# Whats All The Hub Bub, About Bub !



## Woodsman1 (Nov 7, 2009)

This is just for curiosity all, But, Ive noticed on many of the gun forums I belond too, that alot of peaple are worried about bullet weight and penatration, of a 357 magnum as a defence gun, along with numerous other calibers too ! So, my question is, are humans and animals stronger and harder today, than yester year to take down ? Or is it all a bunch of hog wash ?


----------



## ODNR3723 (Apr 12, 2007)

I have never heard that about a 357. My guess is that whoever is spewing that BS is trying to sell you something.


----------



## C.Keith&Co (Aug 28, 2010)

Police used to shoot 158 grain SWC lead bullets out of the .357 and take down criminals , today there are lots of premium bullets to choose from I would think shot placement is key to what ever you are shooting at. I have heard tales of some American Indian that shot a Grizzly Bear with a .22 and killed it - if I wanted to go deer hunting with a .357 revolver and shot the deer in the knee cap it would not be very effective but if I shot him in the head he is not going anywhere. Penetration ? you cant shoot through a bullet proof vest with a .357 but you can penetrate a bullet proof vest with a cross bow bolt, the faster something is moving the harder wind works against it to slow it down, if your reloading you use more powder for a lighter bullet so the velocity is higher -goes faster and wind works against it harder. use a heaver bullet and you use less powder- doesnt go as fast -wind doesnt work as hard against it goes about as far but has better stopping power because the bullet is heaver. bullet design is what is going to give you penetration - as far as defense gun goes- personally I dont think we live in Hollywood , if I broke into your house and you shot me I think I would just fall down and scream like a little girl until the ambulance got there with the police or if you shot at me and missed I would be running out of the house as fast as I could because chances are you are still shooting at me. I dont know too many people that if you shot them they would stand there and say "Oh yeah- take some of this ! bang bang bang " while you are still shooting them. bullet weight and penetration out of a .357 ? hog wash- just shoot them in the head. or get a shotgun with 00 Buck shot.


----------



## FISNFOOL (May 12, 2009)

Just typical web chat BS by all the keyboard experts. Same as all the chat about the .327 Federal Magnum being too weak for defense.

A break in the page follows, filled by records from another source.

(** * PS/2 GPIO bit-banging driver (drivers/ps2/ps2_gpio.c)

    A shallow embedding of the driver's protocol state machine: the frame
    codec (parity), the receive and transmit interrupt handlers, the
    mode dispatcher, the asynchronous and blocking write entry points and
    the delivery of received bytes to the callback or the FIFO.

    The single [static struct ps2_gpio_data] instance is a record that every
    function receives and returns.  What the driver does to its collaborators
    (GPIO calls, semaphore releases, callback invocations, FIFO puts) is
    appended to a ghost field [effects], oldest effect first.  What the
    collaborators answer (pin levels, return codes of [gpio_pin_configure])
    comes from a [gpio_env] given to each call. *)

From Stdlib Require Import ZArith List Bool Lia.
Import ListNotations.
Open Scope Z_scope.

(** ** Constants *)

Definition PS2_GPIO_POS_START : Z := 0.
Definition PS2_GPIO_POS_PARITY : Z := 9.
Definition PS2_GPIO_POS_STOP : Z := 10.
Definition PS2_GPIO_POS_ACK : Z := 11.

(** errno.h is not part of the driver file; these are the values of the
    kernel's errno.h.  Only [EBUSY] is compared against by the driver. *)
Definition EBUSY : Z := 16.
Definition EAGAIN : Z := 11.
Definition EINVAL : Z := 22.

(** The command byte of [ps2_gpio_send_cmd_resend]. *)
Definition PS2_CMD_RESEND : Z := 0xfe.

(** ** Machine integers *)

(** An [int] result, wrapped to 32 bits two's complement. *)
Definition to_int (z : Z) : Z := (z + 2 ^ 31) mod 2 ^ 32 - 2 ^ 31.

(** Assignment to a [uint8_t] or [uint16_t] lvalue keeps the low bits. *)
Definition to_uint8 (z : Z) : Z := Z.land z 0xff.
Definition to_uint16 (z : Z) : Z := Z.land z 0xffff.

(** [#define PS2_GPIO_GET_BIT(data, bit_pos) ( (data >> bit_pos) & 0x1 )] *)
Definition PS2_GPIO_GET_BIT (data bit_pos : Z) : Z :=
  Z.land (Z.shiftr data bit_pos) 1.

(** [#define PS2_GPIO_SET_BIT(data, bit_val, bit_pos) ( data |= (bit_val) << bit_pos )]
    The macro assigns; the result is the new value of [data] before it is
    narrowed to the type of the lvalue. *)
Definition PS2_GPIO_SET_BIT (data bit_val bit_pos : Z) : Z :=
  Z.lor data (Z.shiftl bit_val bit_pos).

(** ** Data model *)

Inductive ps2_gpio_mode : Set :=
| PS2_GPIO_MODE_READ
| PS2_GPIO_MODE_WRITE.

Inductive ps2_gpio_write_status : Set :=
| PS2_GPIO_WRITE_STATUS_INACTIVE
| PS2_GPIO_WRITE_STATUS_ACTIVE
| PS2_GPIO_WRITE_STATUS_SUCCESS
| PS2_GPIO_WRITE_STATUS_FAILURE.

(** The enumerators' integer values, as [-data->cur_write_status] uses them. *)
Definition write_status_value (st : ps2_gpio_write_status) : Z :=
  match st with
  | PS2_GPIO_WRITE_STATUS_INACTIVE => 0
  | PS2_GPIO_WRITE_STATUS_ACTIVE => 1
  | PS2_GPIO_WRITE_STATUS_SUCCESS => 2
  | PS2_GPIO_WRITE_STATUS_FAILURE => 3
  end.

Definition mode_eqb (a b : ps2_gpio_mode) : bool :=
  match a, b with
  | PS2_GPIO_MODE_READ, PS2_GPIO_MODE_READ => true
  | PS2_GPIO_MODE_WRITE, PS2_GPIO_MODE_WRITE => true
  | _, _ => false
  end.

Definition write_status_eqb (a b : ps2_gpio_write_status) : bool :=
  write_status_value a =? write_status_value b.

(** The two physical lines, each a (port, pin) pair of the configuration:
    [SCL] is [(data->scl_gpio, config->scl_pin)], [SDA] is
    [(data->sda_gpio, config->sda_pin)]. *)
Inductive gpio_line : Set := SCL | SDA.

Inductive gpio_flags : Set := GPIO_INPUT | GPIO_OUTPUT_LOW.

(** What the driver does to the outside, in program order. *)
Inductive effect : Set :=
| GpioPinSet (l : gpio_line) (v : Z)
| GpioPinConfigure (l : gpio_line) (f : gpio_flags)
| KSleepUsec (us : Z)
| KSemGive
| CallbackIsr (b : Z)
| KFifoPut (b : Z).

(** What the outside answers during one call. *)
Record gpio_env : Set := mk_env {
  gpio_pin_get : gpio_line -> Z;
  gpio_pin_configure : gpio_line -> gpio_flags -> Z
}.

(** Modelled from the spec: the blocking primitive [struct k_sem] (kernel
    code, not in the driver file), "binary-semaphore semantics (capacity 1)"
    with [gate.try_acquire], [gate.acquire(timeout)] and [gate.release];
    [ps2_gpio_init] creates it with [k_sem_init(&data->write_lock, 0, 1)]. *)
Record k_sem : Set := mk_sem {
  sem_count : nat;
  sem_limit : nat
}.

Definition k_sem_init (initial_count limit : nat) : k_sem :=
  mk_sem initial_count limit.

(** Modelled from the spec: [k_sem_take(sem, K_NO_WAIT)], the non-blocking
    acquire: 0 and the count decremented when a unit is available, [-EBUSY]
    and the semaphore untouched when none is. *)
Definition k_sem_take_no_wait (sem : k_sem) : Z * k_sem :=
  match sem_count sem with
  | O => (- EBUSY, sem)
  | S n => (0, mk_sem n (sem_limit sem))
  end.

(** Modelled from the spec: [k_sem_give(sem)], the release: the count goes
    up by one unless it is at the limit. *)
Definition k_sem_give (sem : k_sem) : k_sem :=
  if (sem_count sem <? sem_limit sem)%nat
  then mk_sem (S (sem_count sem)) (sem_limit sem)
  else sem.

(** What the driver hands to [k_fifo_put]: always [&byte], the address of
    the by-value parameter of [ps2_gpio_process_received_byte].  The
    storage of that parameter ends when the function returns, so an entry
    of the queue carries no byte. *)
Inductive queue_item : Set := ByteParamAddr.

I shot a 115gr Speer hollow point from a Taurus 2" at a distance of 10 feet into a pork shoulder lengthwise. The .327 is such a fast bullet that 1.79 inches into the wound, the cavity opened up to 2.35 inches for a distance of 7.64 inches from the hydraulic stress on the tissue. If loaded with a 100 gr bullet, the max pressure can hit, 41,980 psi. compared to 33,160psi for the same bullet weight in a 357. 

Here is another test.

http://www.gunblast.com/Ruger-SP101-327.htm


----------



## freyedknot (Apr 10, 2004)

the worry is that the 357 will go thru objects such as humans and walls and kill others not intended to be shot. other loads may not as readily perform that trick. i may be wrong ,but that is the premise i have heard many times.


----------



## 7thcorpsFA (Mar 6, 2010)

Shot a deer while takin a dump on a fallin tree. Used a .357 158gr. Hornady Hollow point at 40 yards. Bullet passed through both lungs and blew rib bone fragments out the other side. Pulled up my draws and tracked a massive blood trail about 50 yards. Bullet bruised and area about a foot around on the left rib cage. Exit wound was the size of a quarter. The butcher ask if I shot him with a punkin ball. I said, no it was a .357 revolver. He acted like I was lyin. That was about 25 years ago and I still pack a .357 while deer huntin. Still use one for home defence. That thang is scary man!


----------



## ezbite (May 25, 2006)

Woodsman1 said:


> So, my question is, are humans and animals stronger and harder today, than yester year to take down ? Or is it all a bunch of hog wash ?


no, its a bunch of hogwash.


----------



## Smallmouth Crazy (Apr 4, 2006)

There will always be a handful of people out there that will hate just about everything. Every caliber out there both handgun and rifle has its detractors. I remember years back almost every gun mag you seen out there had that infamous article 9MM VS 38 Special for Self defence. The late great Bob Milek said his favorite handgun for Self Defence was a 4" 357.


----------